(Beginning of Record extracts)

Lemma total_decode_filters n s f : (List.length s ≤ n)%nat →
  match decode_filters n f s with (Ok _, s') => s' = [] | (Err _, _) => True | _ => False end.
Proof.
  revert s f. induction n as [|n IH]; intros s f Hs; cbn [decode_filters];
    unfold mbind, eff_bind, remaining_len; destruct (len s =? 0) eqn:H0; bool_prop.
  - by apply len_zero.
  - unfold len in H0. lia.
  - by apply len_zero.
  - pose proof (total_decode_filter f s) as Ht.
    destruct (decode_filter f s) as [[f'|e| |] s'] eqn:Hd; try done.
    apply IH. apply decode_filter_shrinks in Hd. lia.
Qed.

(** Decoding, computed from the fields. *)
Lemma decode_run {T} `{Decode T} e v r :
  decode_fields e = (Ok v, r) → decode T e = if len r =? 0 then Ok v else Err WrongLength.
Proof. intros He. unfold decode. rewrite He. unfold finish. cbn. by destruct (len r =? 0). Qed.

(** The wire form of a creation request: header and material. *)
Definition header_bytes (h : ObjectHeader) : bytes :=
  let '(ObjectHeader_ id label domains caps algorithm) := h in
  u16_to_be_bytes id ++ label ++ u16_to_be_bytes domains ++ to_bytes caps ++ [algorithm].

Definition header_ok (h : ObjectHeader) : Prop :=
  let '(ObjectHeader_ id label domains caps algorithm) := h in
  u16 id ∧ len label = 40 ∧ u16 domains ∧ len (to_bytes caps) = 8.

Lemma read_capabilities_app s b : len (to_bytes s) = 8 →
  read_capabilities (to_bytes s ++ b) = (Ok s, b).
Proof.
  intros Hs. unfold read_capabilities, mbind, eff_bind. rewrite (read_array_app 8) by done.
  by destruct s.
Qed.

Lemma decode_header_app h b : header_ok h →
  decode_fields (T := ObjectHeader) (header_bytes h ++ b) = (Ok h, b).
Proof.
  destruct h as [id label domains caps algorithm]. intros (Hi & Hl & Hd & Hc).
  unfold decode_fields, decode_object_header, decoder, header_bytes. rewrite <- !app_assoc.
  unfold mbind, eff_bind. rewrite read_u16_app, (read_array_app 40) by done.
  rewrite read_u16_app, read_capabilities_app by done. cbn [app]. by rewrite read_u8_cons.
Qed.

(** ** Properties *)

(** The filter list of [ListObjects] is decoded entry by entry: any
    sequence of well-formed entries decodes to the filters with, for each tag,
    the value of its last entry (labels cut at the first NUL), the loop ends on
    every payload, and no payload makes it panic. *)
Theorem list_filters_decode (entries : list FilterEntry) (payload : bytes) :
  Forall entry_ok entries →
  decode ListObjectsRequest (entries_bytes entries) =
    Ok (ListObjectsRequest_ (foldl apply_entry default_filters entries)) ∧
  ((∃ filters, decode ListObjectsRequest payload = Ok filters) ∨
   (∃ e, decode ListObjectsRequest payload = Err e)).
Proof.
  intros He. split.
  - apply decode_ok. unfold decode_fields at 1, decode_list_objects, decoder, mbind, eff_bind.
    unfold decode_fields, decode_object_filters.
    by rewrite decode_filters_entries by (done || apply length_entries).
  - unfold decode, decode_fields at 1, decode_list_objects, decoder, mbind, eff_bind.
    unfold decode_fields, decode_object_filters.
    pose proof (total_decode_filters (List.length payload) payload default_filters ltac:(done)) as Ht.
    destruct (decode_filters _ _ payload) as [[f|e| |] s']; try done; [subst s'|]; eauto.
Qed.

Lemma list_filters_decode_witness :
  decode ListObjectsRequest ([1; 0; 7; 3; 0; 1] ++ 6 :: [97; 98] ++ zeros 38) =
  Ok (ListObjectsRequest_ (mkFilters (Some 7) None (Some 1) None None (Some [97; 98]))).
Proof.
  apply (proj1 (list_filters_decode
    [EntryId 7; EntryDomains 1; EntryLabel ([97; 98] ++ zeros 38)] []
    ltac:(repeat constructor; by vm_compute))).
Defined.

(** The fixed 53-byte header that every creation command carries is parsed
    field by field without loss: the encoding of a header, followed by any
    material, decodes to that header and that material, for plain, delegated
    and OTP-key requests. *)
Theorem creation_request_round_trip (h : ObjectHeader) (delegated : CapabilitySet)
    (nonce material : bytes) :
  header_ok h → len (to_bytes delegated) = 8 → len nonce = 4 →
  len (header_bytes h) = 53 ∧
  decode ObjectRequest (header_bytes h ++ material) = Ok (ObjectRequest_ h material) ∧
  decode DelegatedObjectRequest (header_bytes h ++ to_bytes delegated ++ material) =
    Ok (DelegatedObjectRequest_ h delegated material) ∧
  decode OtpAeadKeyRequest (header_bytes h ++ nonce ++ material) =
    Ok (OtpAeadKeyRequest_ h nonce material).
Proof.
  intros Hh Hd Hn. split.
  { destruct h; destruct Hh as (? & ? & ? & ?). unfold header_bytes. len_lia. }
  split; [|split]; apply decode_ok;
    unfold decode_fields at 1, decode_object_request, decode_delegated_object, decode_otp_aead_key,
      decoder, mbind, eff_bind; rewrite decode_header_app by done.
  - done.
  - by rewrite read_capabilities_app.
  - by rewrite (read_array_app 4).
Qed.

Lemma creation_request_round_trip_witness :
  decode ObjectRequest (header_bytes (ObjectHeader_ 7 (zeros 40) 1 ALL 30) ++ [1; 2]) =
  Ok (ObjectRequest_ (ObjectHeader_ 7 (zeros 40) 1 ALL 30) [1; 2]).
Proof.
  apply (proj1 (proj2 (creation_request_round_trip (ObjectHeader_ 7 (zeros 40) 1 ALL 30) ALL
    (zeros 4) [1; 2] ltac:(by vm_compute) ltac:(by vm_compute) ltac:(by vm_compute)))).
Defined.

(End of Record extracts)

● Instructions for the task:
All of the records above should be copied exactly.

● Task answer:
Lemma total_decode_filters n s f : (List.length s ≤ n)%nat →
  match decode_filters n f s with (Ok _, s') => s' = [] | (Err _, _) => True | _ => False end.
Proof.
  revert s f. induction n as [|n IH]; intros s f Hs; cbn [decode_filters];
    unfold mbind, eff_bind, remaining_len; destruct (len s =? 0) eqn:H0; bool_prop.
  - by apply len_zero.
  - unfold len in H0. lia.
  - by apply len_zero.
  - pose proof (total_decode_filter f s) as Ht.
    destruct (decode_filter f s) as [[f'|e| |] s'] eqn:Hd; try done.
    apply IH. apply decode_filter_shrinks in Hd. lia.
Qed.

(** Decoding, computed from the fields. *)
Lemma decode_run {T} `{Decode T} e v r :
  decode_fields e = (Ok v, r) → decode T e = if len r =? 0 then Ok v else Err WrongLength.
Proof. intros He. unfold decode. rewrite He. unfold finish. cbn. by destruct (len r =? 0). Qed.

(** The wire form of a creation request: header and material. *)
Definition header_bytes (h : ObjectHeader) : bytes :=
  let '(ObjectHeader_ id label domains caps algorithm) := h in
  u16_to_be_bytes id ++ label ++ u16_to_be_bytes domains ++ to_bytes caps ++ [algorithm].

Definition header_ok (h : ObjectHeader) : Prop :=
  let '(ObjectHeader_ id label domains caps algorithm) := h in
  u16 id ∧ len label = 40 ∧ u16 domains ∧ len (to_bytes caps) = 8.

Lemma read_capabilities_app s b : len (to_bytes s) = 8 →
  read_capabilities (to_bytes s ++ b) = (Ok s, b).
Proof.
  intros Hs. unfold read_capabilities, mbind, eff_bind. rewrite (read_array_app 8) by done.
  by destruct s.
Qed.

Lemma decode_header_app h b : header_ok h →
  decode_fields (T := ObjectHeader) (header_bytes h ++ b) = (Ok h, b).
Proof.
  destruct h as [id label domains caps algorithm]. intros (Hi & Hl & Hd & Hc).
  unfold decode_fields, decode_object_header, decoder, header_bytes. rewrite <- !app_assoc.
  unfold mbind, eff_bind. rewrite read_u16_app, (read_array_app 40) by done.
  rewrite read_u16_app, read_capabilities_app by done. cbn [app]. by rewrite read_u8_cons.
Qed.

(** ** Properties *)

(** The filter list of [ListObjects] is decoded entry by entry: any
    sequence of well-formed entries decodes to the filters with, for each tag,
    the value of its last entry (labels cut at the first NUL), the loop ends on
    every payload, and no payload makes it panic. *)
Theorem list_filters_decode (entries : list FilterEntry) (payload : bytes) :
  Forall entry_ok entries →
  decode ListObjectsRequest (entries_bytes entries) =
    Ok (ListObjectsRequest_ (foldl apply_entry default_filters entries)) ∧
  ((∃ filters, decode ListObjectsRequest payload = Ok filters) ∨
   (∃ e, decode ListObjectsRequest payload = Err e)).
Proof.
  intros He. split.
  - apply decode_ok. unfold decode_fields at 1, decode_list_objects, decoder, mbind, eff_bind.
    unfold decode_fields, decode_object_filters.
    by rewrite decode_filters_entries by (done || apply length_entries).
  - unfold decode, decode_fields at 1, decode_list_objects, decoder, mbind, eff_bind.
    unfold decode_fields, decode_object_filters.
    pose proof (total_decode_filters (List.length payload) payload default_filters ltac:(done)) as Ht.
    destruct (decode_filters _ _ payload) as [[f|e| |] s']; try done; [subst s'|]; eauto.
Qed.

Lemma list_filters_decode_witness :
  decode ListObjectsRequest ([1; 0; 7; 3; 0; 1] ++ 6 :: [97; 98] ++ zeros 38) =
  Ok (ListObjectsRequest_ (mkFilters (Some 7) None (Some 1) None None (Some [97; 98]))).
Proof.
  apply (proj1 (list_filters_decode
    [EntryId 7; EntryDomains 1; EntryLabel ([97; 98] ++ zeros 38)] []
    ltac:(repeat constructor; by vm_compute))).
Defined.

(** The fixed 53-byte header that every creation command carries is parsed
    field by field without loss: the encoding of a header, followed by any
    material, decodes to that header and that material, for plain, delegated
    and OTP-key requests. *)
Theorem creation_request_round_trip (h : ObjectHeader) (delegated : CapabilitySet)
    (nonce material : bytes) :
  header_ok h → len (to_bytes delegated) = 8 → len nonce = 4 →
  len (header_bytes h) = 53 ∧
  decode ObjectRequest (header_bytes h ++ material) = Ok (ObjectRequest_ h material) ∧
  decode DelegatedObjectRequest (header_bytes h ++ to_bytes delegated ++ material) =
    Ok (DelegatedObjectRequest_ h delegated material) ∧
  decode OtpAeadKeyRequest (header_bytes h ++ nonce ++ material) =
    Ok (OtpAeadKeyRequest_ h nonce material).
Proof.
  intros Hh Hd Hn. split.
  { destruct h; destruct Hh as (? & ? & ? & ?). unfold header_bytes. len_lia. }
  split; [|split]; apply decode_ok;
    unfold decode_fields at 1, decode_object_request, decode_delegated_object, decode_otp_aead_key,
      decoder, mbind, eff_bind; rewrite decode_header_app by done.
  - done.
  - by rewrite read_capabilities_app.
  - by rewrite (read_array_app 4).
Qed.

Lemma creation_request_round_trip_witness :
  decode ObjectRequest (header_bytes (ObjectHeader_ 7 (zeros 40) 1 ALL 30) ++ [1; 2]) =
  Ok (ObjectRequest_ (ObjectHeader_ 7 (zeros 40) 1 ALL 30) [1; 2]).
Proof.
  apply (proj1 (proj2 (creation_request_round_trip (ObjectHeader_ 7 (zeros 40) 1 ALL 30) ALL
    (zeros 4) [1; 2] ltac:(by vm_compute) ltac:(by vm_compute) ltac:(by vm_compute)))).
Defined.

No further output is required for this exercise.